» Work request
Among the entries below, only the lines starting at the one with "(** * Lamport" and ending at the one with "serves one request", both included, are to be printed exactly.

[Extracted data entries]
================

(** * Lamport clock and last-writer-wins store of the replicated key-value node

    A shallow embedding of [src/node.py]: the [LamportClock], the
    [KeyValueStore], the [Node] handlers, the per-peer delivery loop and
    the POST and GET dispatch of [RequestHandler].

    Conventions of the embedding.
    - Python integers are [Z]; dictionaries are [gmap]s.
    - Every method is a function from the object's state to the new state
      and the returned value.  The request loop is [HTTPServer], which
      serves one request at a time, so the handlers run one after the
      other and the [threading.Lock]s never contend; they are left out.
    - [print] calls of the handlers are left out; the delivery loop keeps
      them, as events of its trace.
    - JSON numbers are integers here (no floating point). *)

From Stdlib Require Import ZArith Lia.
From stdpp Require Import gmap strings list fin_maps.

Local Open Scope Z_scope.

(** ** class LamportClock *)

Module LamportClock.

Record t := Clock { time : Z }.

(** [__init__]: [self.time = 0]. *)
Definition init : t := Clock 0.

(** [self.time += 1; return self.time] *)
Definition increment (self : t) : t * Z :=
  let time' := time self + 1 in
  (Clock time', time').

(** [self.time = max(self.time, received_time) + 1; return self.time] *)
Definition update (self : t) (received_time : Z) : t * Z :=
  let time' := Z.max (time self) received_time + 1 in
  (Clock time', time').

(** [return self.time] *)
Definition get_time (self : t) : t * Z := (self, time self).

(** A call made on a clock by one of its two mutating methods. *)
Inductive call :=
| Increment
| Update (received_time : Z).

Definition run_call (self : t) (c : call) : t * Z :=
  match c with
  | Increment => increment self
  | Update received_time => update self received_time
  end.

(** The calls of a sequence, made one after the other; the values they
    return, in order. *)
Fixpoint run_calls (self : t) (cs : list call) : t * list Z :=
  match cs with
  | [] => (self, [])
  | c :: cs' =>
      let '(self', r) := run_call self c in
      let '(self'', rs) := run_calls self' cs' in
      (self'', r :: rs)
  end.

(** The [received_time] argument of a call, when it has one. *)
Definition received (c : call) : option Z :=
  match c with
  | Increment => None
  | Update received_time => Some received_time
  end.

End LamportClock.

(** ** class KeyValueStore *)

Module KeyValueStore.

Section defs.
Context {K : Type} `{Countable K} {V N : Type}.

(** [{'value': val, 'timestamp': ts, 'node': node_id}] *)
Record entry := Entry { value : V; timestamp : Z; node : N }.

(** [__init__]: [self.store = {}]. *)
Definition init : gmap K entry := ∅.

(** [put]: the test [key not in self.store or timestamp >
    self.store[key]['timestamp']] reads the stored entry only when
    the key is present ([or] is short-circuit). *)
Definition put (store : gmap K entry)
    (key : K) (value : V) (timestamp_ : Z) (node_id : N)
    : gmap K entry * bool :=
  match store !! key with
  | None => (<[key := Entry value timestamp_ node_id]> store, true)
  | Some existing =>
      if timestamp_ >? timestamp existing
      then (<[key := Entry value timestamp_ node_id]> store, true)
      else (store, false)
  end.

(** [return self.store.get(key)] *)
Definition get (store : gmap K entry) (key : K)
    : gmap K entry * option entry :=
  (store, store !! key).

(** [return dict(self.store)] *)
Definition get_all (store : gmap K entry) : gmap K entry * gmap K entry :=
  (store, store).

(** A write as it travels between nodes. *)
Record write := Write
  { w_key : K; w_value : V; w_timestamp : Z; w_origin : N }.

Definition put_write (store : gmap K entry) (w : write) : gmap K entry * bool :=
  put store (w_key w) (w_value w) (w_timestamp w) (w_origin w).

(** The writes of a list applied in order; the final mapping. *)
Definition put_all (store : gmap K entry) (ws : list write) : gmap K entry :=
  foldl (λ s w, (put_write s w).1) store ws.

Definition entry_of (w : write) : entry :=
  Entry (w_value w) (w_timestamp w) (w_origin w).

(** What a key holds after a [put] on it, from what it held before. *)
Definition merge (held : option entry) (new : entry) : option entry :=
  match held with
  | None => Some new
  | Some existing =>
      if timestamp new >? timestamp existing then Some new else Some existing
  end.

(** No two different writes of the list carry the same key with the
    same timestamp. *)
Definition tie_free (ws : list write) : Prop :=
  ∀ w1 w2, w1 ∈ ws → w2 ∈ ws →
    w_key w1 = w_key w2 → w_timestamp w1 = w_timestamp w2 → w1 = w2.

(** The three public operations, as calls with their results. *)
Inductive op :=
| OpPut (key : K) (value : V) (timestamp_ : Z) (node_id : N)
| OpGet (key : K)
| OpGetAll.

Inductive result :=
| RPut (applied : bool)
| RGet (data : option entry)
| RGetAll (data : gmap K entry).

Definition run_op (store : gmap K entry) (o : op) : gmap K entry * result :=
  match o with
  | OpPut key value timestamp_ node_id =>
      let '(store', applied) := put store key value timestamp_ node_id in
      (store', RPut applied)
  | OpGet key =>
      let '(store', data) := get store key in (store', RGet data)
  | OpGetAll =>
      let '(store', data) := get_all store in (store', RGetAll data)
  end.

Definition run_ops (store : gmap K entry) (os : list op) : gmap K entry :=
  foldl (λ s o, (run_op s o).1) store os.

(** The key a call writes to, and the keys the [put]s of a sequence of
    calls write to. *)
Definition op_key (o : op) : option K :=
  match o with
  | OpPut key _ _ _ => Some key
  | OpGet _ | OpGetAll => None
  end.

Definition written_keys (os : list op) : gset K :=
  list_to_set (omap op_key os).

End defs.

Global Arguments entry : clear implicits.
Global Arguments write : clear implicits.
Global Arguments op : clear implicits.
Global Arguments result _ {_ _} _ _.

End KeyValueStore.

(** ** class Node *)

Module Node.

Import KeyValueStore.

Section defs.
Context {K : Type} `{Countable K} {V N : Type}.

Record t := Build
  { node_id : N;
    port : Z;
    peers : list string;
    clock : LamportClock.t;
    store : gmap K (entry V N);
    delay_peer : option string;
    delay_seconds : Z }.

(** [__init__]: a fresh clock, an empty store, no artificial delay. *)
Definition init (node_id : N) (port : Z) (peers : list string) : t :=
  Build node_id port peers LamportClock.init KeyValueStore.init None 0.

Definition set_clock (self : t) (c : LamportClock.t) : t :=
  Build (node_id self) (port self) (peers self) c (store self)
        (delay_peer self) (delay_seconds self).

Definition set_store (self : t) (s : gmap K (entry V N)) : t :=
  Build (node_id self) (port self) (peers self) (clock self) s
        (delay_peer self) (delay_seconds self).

================

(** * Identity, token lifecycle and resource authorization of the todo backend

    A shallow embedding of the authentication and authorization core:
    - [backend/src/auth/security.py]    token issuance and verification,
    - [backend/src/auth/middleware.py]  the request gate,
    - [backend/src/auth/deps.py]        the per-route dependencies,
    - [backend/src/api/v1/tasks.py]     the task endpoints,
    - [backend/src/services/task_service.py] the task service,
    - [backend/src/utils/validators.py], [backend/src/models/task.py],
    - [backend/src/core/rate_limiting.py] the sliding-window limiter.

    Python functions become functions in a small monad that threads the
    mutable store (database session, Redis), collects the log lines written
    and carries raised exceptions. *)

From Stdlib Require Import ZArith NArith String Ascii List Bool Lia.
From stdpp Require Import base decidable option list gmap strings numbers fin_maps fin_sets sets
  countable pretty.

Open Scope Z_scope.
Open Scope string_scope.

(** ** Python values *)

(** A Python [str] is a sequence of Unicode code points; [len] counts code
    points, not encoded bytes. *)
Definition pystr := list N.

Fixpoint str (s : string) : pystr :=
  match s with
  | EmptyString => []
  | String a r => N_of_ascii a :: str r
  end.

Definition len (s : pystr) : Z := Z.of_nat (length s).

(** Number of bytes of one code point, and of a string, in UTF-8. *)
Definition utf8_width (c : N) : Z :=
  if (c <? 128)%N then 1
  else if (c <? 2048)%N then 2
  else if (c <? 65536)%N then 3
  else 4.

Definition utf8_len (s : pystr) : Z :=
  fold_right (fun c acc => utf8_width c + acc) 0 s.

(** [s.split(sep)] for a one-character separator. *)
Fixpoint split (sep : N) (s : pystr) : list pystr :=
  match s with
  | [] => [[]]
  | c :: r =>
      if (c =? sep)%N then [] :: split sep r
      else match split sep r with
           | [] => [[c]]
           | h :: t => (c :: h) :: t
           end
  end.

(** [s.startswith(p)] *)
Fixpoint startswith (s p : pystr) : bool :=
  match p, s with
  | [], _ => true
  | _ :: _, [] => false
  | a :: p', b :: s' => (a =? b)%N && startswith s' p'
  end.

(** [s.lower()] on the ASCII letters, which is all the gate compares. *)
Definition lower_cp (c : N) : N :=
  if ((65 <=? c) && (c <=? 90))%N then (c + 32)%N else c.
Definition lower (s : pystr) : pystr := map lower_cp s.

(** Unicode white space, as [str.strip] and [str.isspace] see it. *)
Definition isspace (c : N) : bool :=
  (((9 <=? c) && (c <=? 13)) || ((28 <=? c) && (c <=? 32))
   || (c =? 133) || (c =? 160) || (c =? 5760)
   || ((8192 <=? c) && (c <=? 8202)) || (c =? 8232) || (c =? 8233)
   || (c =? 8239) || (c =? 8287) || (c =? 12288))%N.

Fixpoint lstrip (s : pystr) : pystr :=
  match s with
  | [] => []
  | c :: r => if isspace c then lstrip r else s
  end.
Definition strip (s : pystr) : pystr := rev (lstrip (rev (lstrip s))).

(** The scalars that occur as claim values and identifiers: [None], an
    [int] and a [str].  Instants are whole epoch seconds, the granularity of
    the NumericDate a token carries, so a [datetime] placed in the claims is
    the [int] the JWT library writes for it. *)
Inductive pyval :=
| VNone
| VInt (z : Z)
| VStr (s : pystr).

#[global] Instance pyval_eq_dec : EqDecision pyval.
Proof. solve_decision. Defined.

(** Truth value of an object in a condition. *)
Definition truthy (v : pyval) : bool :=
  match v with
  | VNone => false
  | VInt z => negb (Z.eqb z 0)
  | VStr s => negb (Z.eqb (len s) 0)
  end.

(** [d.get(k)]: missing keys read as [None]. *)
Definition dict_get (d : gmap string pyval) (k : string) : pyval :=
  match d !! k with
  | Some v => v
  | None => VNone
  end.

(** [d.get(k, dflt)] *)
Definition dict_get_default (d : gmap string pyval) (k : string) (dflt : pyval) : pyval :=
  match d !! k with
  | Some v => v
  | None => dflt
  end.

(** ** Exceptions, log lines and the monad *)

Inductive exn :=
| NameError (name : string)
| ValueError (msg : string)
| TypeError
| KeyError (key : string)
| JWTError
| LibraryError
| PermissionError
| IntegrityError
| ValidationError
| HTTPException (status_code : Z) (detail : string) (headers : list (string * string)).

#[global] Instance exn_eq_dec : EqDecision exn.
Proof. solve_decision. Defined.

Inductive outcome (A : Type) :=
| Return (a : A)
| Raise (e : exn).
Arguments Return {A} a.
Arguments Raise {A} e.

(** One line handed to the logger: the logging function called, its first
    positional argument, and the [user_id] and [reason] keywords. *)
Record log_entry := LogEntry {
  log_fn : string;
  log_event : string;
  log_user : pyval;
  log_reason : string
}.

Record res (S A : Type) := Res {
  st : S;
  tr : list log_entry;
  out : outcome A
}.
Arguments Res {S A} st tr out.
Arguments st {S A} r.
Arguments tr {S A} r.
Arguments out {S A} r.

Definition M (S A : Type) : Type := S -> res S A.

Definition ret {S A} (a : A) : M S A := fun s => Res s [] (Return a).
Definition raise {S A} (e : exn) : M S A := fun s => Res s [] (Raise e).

================

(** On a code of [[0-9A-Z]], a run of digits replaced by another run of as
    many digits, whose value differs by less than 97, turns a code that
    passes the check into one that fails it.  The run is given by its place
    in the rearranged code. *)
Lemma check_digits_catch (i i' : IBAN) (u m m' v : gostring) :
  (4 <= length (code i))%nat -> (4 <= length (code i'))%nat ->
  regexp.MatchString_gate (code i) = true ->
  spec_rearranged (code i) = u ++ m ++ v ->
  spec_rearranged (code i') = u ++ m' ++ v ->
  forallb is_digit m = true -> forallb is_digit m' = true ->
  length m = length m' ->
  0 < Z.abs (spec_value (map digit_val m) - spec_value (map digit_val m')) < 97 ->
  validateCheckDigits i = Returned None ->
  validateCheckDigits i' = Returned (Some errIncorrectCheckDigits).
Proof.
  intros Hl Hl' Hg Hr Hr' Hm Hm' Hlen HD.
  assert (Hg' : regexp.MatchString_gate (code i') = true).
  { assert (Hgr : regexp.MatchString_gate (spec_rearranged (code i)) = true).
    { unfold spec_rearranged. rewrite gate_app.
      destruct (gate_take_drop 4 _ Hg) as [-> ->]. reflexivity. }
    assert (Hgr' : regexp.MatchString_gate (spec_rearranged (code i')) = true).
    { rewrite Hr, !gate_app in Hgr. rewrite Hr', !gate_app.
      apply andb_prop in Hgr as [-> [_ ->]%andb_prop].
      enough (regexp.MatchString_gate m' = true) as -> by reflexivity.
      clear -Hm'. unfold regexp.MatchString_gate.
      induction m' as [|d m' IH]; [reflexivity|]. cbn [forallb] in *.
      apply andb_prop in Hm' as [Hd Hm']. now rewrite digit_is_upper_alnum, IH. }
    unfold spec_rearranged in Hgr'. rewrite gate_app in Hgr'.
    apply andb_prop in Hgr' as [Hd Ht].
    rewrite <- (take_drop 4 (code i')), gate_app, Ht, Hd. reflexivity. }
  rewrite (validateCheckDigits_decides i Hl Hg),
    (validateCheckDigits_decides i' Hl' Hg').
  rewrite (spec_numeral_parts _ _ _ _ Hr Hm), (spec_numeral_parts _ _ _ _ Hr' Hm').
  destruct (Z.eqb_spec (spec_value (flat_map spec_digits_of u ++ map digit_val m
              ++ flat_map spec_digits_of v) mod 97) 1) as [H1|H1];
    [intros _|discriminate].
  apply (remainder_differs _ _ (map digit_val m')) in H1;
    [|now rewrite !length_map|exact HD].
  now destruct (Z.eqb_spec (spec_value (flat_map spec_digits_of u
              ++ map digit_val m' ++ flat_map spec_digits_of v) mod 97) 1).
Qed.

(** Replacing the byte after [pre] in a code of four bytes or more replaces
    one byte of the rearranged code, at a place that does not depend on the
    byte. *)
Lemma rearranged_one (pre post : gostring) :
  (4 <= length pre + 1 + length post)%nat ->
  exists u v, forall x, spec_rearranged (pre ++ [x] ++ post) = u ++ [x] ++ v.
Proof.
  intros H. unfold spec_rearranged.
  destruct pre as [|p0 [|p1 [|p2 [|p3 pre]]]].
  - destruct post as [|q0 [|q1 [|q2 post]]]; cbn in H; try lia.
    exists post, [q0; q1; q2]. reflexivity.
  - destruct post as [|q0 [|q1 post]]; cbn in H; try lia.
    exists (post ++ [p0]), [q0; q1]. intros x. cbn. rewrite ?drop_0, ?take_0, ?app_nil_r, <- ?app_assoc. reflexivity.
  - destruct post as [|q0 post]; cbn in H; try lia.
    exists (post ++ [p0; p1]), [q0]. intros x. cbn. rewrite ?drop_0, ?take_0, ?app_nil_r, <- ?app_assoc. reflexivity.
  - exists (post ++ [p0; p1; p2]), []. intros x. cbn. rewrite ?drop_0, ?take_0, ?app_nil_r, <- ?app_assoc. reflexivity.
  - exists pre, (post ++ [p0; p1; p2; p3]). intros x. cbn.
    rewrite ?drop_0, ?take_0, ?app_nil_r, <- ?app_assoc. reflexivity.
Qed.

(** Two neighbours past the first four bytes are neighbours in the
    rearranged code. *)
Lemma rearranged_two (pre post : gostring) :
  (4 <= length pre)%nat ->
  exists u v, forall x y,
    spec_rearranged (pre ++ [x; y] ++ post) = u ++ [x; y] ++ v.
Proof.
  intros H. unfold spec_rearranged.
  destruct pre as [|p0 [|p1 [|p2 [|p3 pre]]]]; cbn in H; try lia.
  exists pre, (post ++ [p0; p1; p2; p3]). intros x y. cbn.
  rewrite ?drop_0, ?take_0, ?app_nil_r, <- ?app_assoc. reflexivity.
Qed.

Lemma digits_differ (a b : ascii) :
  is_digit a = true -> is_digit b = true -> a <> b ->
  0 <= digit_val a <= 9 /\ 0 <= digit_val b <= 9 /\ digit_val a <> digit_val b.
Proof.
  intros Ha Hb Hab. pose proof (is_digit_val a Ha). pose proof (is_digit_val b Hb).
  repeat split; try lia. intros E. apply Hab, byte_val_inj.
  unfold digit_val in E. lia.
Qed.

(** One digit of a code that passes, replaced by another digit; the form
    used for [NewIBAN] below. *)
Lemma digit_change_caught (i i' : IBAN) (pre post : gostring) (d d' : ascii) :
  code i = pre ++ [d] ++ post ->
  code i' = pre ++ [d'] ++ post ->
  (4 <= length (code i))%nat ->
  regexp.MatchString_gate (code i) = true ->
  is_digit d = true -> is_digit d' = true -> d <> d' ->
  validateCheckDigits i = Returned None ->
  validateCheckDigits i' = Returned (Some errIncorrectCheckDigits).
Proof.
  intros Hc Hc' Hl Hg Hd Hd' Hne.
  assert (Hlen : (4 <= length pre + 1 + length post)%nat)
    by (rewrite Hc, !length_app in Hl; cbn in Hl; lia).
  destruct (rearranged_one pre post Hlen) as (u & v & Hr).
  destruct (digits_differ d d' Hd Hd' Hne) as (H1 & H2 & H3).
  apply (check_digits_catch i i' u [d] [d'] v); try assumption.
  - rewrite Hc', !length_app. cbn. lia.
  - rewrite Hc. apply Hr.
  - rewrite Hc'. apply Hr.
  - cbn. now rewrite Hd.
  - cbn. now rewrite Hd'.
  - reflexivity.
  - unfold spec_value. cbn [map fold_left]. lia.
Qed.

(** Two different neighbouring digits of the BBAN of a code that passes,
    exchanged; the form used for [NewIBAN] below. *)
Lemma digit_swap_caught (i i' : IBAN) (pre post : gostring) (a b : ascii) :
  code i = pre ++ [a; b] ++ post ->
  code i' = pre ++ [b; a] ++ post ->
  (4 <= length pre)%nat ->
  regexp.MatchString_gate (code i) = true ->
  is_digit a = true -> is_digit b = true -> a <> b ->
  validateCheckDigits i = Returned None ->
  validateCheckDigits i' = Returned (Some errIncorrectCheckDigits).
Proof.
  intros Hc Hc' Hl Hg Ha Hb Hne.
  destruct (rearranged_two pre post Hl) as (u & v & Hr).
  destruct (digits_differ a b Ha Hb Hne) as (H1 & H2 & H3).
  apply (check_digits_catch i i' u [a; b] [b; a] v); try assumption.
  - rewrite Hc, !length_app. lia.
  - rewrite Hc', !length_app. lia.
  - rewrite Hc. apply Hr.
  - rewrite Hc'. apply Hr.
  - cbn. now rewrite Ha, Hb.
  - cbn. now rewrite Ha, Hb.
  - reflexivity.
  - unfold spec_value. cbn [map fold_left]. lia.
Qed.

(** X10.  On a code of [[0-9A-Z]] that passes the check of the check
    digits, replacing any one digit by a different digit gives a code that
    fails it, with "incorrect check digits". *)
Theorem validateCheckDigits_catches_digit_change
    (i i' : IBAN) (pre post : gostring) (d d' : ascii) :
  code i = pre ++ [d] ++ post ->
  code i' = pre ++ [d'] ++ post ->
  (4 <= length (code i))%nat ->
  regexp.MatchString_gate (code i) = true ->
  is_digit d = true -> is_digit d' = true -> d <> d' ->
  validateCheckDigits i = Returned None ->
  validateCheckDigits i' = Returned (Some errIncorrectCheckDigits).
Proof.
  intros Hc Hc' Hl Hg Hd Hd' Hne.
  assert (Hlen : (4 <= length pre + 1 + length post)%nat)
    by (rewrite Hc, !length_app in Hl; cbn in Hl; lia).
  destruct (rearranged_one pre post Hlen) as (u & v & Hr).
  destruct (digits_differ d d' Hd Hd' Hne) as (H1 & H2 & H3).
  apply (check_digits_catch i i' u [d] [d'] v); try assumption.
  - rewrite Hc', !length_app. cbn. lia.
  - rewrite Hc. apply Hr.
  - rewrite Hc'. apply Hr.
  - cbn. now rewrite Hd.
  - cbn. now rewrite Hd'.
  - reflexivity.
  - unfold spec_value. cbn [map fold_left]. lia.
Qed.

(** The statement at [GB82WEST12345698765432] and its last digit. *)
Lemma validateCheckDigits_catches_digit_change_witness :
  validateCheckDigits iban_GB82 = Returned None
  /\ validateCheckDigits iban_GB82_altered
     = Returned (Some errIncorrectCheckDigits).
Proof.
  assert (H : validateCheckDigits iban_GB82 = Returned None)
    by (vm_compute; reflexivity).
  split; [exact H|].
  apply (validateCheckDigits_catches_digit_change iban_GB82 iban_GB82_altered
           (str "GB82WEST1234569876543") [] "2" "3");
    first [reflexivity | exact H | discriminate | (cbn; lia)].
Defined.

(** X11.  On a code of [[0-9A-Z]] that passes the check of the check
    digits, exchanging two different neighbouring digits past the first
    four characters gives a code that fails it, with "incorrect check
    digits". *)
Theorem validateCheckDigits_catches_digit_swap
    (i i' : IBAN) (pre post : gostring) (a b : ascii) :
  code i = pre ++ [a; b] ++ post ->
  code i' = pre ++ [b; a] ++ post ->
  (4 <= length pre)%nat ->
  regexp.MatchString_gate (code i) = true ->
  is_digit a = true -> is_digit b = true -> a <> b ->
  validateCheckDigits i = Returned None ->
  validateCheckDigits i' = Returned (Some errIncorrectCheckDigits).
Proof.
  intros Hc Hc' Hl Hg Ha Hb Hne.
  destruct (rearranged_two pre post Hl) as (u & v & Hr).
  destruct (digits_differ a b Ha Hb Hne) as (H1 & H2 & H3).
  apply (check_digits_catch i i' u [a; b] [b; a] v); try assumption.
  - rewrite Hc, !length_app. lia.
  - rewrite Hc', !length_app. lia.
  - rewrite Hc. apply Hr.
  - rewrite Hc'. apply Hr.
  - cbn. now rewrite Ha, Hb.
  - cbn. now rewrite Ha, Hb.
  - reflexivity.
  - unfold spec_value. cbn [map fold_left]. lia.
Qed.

================

» Solution for this exercise
(** * Lamport clock and last-writer-wins store of the replicated key-value node

    A shallow embedding of [src/node.py]: the [LamportClock], the
    [KeyValueStore], the [Node] handlers, the per-peer delivery loop and
    the POST and GET dispatch of [RequestHandler].

    Conventions of the embedding.
    - Python integers are [Z]; dictionaries are [gmap]s.
    - Every method is a function from the object's state to the new state
      and the returned value.  The request loop is [HTTPServer], which
      serves one request at a time, so the handlers run one after the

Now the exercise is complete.